I’m looking for a static site generator, and the community and momentum around Hugo make it a compelling choice. I’ve also looked at Lektor, which is pretty easy to get started with and has a powerful data model. I was wondering if anyone here has used both and can help me decide? Obviously the answer will be a bit biased towards Hugo, but any feedback is welcome!
I don’t know. Lektor looks very nice, it has an admin interface, which Hugo lacks. But I have not heard of it before now, so I guess it is pretty young – so I would guess that if you want to invest in a static site generator, taking both for a spin would be the best way to decide.
I have To be honest, Lektor was quite straightforward to create a site with and theme, but it seems to have much less momentum than Hugo. Hugo also has a rather steep learning curve, all I managed to make with it was a page so trivial that I ended up taking the generator out and sticking with raw html.
Lektor’s data model is very customizable, and that’s one of its strengths, but I am mostly wondering whether Hugo can do that too.

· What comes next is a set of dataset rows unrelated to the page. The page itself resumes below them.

(* ===== verification/FinshCompileSpec.v ===== *)
(** * What the compiler of the expression shell computes

    The nodes form a tree, first child and next sibling; [linked] finds it in
    the table. [check_tree] gives the attributes, [code_tree] the code; the type
    check and the compiler, which walk the links, compute them, and the code
    that does not fit leaves the text segment. *)

From Stdlib Require Import ZArith Lia.
From stdpp Require Import base list sets fin_sets.
From S2P Require Import RTThread.
From S2P Require Import Prelude.
From S2P Require Import Bytes.
From S2P Require Import FinshVm.
From S2P Require Import FinshVmSpec.
From S2P Require Import Finsh.
From S2P Require Import FinshCompile.

(** ** Trees, with the index of each node or without *)

Inductive tree (A : Type) : Type :=
  | Leaf
  | Node (x : A) (d : node_data) (c s : tree A).
Arguments Leaf {A}.
Arguments Node {A} _ _ _ _.

Fixpoint strip {A} (t : tree A) : tree unit :=
  match t with Leaf => Leaf | Node _ d c s => Node tt d (strip c) (strip s) end.
Definition root {A} (t : tree A) : option A :=
  match t with Leaf => None | Node i _ _ _ => Some i end.
Definition root_data {A} (t : tree A) : option node_data :=
  match t with Leaf => None | Node _ d _ _ => Some d end.
Fixpoint labels {A} (t : tree A) : list A :=
  match t with Leaf => [] | Node i _ c s => i :: labels c ++ labels s end.
Fixpoint height {A} (t : tree A) : nat :=
  match t with Leaf => 0 | Node _ _ c s => S (Nat.max (height c) (height s)) end.
Fixpoint width_of {A} (t : tree A) : nat :=
  match t with Leaf => 0 | Node _ _ _ s => S (width_of s) end.

(** The siblings of a first child: the parameters of a call. *)
Definition arguments {A} (c : tree A) : nat := match c with Leaf => 0 | Node _ _ _ s => width_of s end.

Fixpoint linked (nodes : list finsh_node) (t : tree nat) : Prop :=
  match t with
  | Leaf => True
  | Node i d c s =>
      nodes !! i = Some (mk_node d (root s) (root c)) ∧ linked nodes c ∧ linked nodes s
  end.

(** ** The attributes *)

Section check.
Context (vars : list finsh_var).

(** The type of the variable a node designates. *)
Definition id_type (d : node_data) : option finsh_type :=
  if flag_on (idtype d) FINSH_IDTYPE_VAR then
    match node_id d with id_var v => var_type <$> vars !! v | _ => None end
  else if flag_on (idtype d) FINSH_IDTYPE_SYSVAR then
    match node_id d with id_sysvar v => Some (sv_type v) | _ => None end
  else None.
Definition leaf_type (d : node_data) : option Z :=
  match node_type d with
  | FINSH_NODE_ID => id_type d ≫= type_data
  | FINSH_NODE_VALUE_CHAR => Some FINSH_DATA_TYPE_BYTE
  | FINSH_NODE_VALUE_INT | FINSH_NODE_VALUE_LONG | FINSH_NODE_VALUE_STRING
  | FINSH_NODE_VALUE_NULL => Some FINSH_DATA_TYPE_DWORD
  | _ => None
  end.
Definition check_data (is_addr : Z) (d : node_data) (c : option node_data) : node_data :=
  let d := if idtype d =? FINSH_IDTYPE_SYSCALL then d else set_idtype (Z.lor (idtype d) is_addr) d in
  match c with
  | Some c => set_data_type (data_type c) d
  | None => match leaf_type d with Some v => set_data_type v d | None => d end
  end.
Fixpoint check_tree {A} (is_addr : Z) (t : tree A) : tree A :=
  match t with
  | Leaf => Leaf
  | Node i d c s =>
      let c' := check_tree (child_flag (node_type d) is_addr) c in
      Node i (check_data is_addr d (root_data c')) c' (check_tree 0 s)
  end.

(** An identifier's pointer is of the kind its type says; a variable has a type. *)
Definition id_ok (d : node_data) : bool :=
  match node_type d with
  | FINSH_NODE_ID =>
      match node_id d with
      | id_null => false
      | id_var v =>
          (idtype d =? FINSH_IDTYPE_VAR) &&
          match vars !! v with
          | Some x => negb (bool_decide (var_type x = finsh_type_unknown))
          | None => false
          end
      | id_sysvar v =>
          (idtype d =? FINSH_IDTYPE_SYSVAR) && negb (bool_decide (sv_type v = finsh_type_unknown))
      | id_syscall _ => idtype d =? FINSH_IDTYPE_SYSCALL
      end
  | _ => true
  end.
Fixpoint ids_ok {A} (t : tree A) : bool :=
  match t with Leaf => true | Node _ d c s => id_ok d && ids_ok c && ids_ok s end.
End check.

(** ** The code *)

Section code.
Context `{!FinshLayout}.
Context (vars : list finsh_var).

Unfortunately, reading the documentation doesn’t give me a sense for data modeling with Hugo, as I find it hard to understand without lots of study of the concepts Hugo uses.
I have just glanced through the Lektor pages, and the approach Lektor takes looks takes looks slightly different from Hugo, with a concept of a model that is very close to the view, while Hugo is more content-oriented with some semi-fixed conventions. I would guess you could do the same with both, but I guess some stuff is easier in the other and vice versa. We should improve the docs on this, you are right about this.
Also, this issue
Tells me that Lektor is targeting smaller type of sites.
First I’ve heard of Lektor, too. It looks like you could build the same site with Hugo except without having to define a model for content. Hugo’s data model is loose where Lektor’s is explicit. I’m assuming Lektor primarily uses the data model for it’s web editor.
PS - There are several capable SSGs out there. The main reason I chose Hugo was because it’s written in Go, and you get a single binary. No need to manage Node, Ruby and Python run-time environments.
Ah, thank you both. I also like that Hugo is a single binary, but what I like more is that it’s actively maintained. The issue @bep pointed out is very concerning, and the fact that it’s 9 months old shows that Lektor isn’t very active.
Improving Hugo’s docs (particularly the high-level architecture, because low-level concepts are well-documented) would be great, I think I’ll soldier on with the current docs for now, thank you!
Considering you were exploring Lektor - Python powered generator - have you considered Nikola and/or Pelican - both are actively developed and very capable although not as speedy as Hugo and it’s recommended to install them using virtualenv.
I haven’t, but I’ll take a look at them now, thank you! I’ve heard good things about Nikola after I made this topic, so I’m curious now.
Lektor is built by a very renowed person in the python universe. Armin Ronacher. he has been creating werkzeug, Jinja2, flask. Werkzeug is a very famous basic http framework. jinja2 has been created for sphinx as template engine, which in turn is used for the official python documentation and the quasi de facto standard in python land for good documentation. readthedocs a famous site for hosting documentation is built upon sphinx. And Armin has a very been doing brilliant design choices whenever he has been touching and creating a framework. It will be my next tryout next to Phonemic, as I’m also interested in React. Flask a micro framework integrating both werkzeug and jinja and a lot more into a modular and powerfull webframework you can scale up to your needs. You can built a custom website with server in no time with that. And all of this knowledge is built into Lektor. I’m pretty sure you wont be dissapointed. And the documentation is straight forward. Definitely easier, and the template system is documented brilliantly and you can do almost everything in the template system which you can do in python! It’s just a matter of configuration.
The only thing that makes Lektor score a point in my -non-dev- eyes is the in-built CMS GUI
But then again there are CMS GUIs out there, that one can hook up to work with Hugo.
Not really a CMS GUI, but you might try caddy-hugo plugin for Caddy server which provides web interface for Hugo-powered sites.
Yes I know about Caddy. Thanks.
Had a look at lektor again yesterday and deleted it again. Sticking with hugo so far.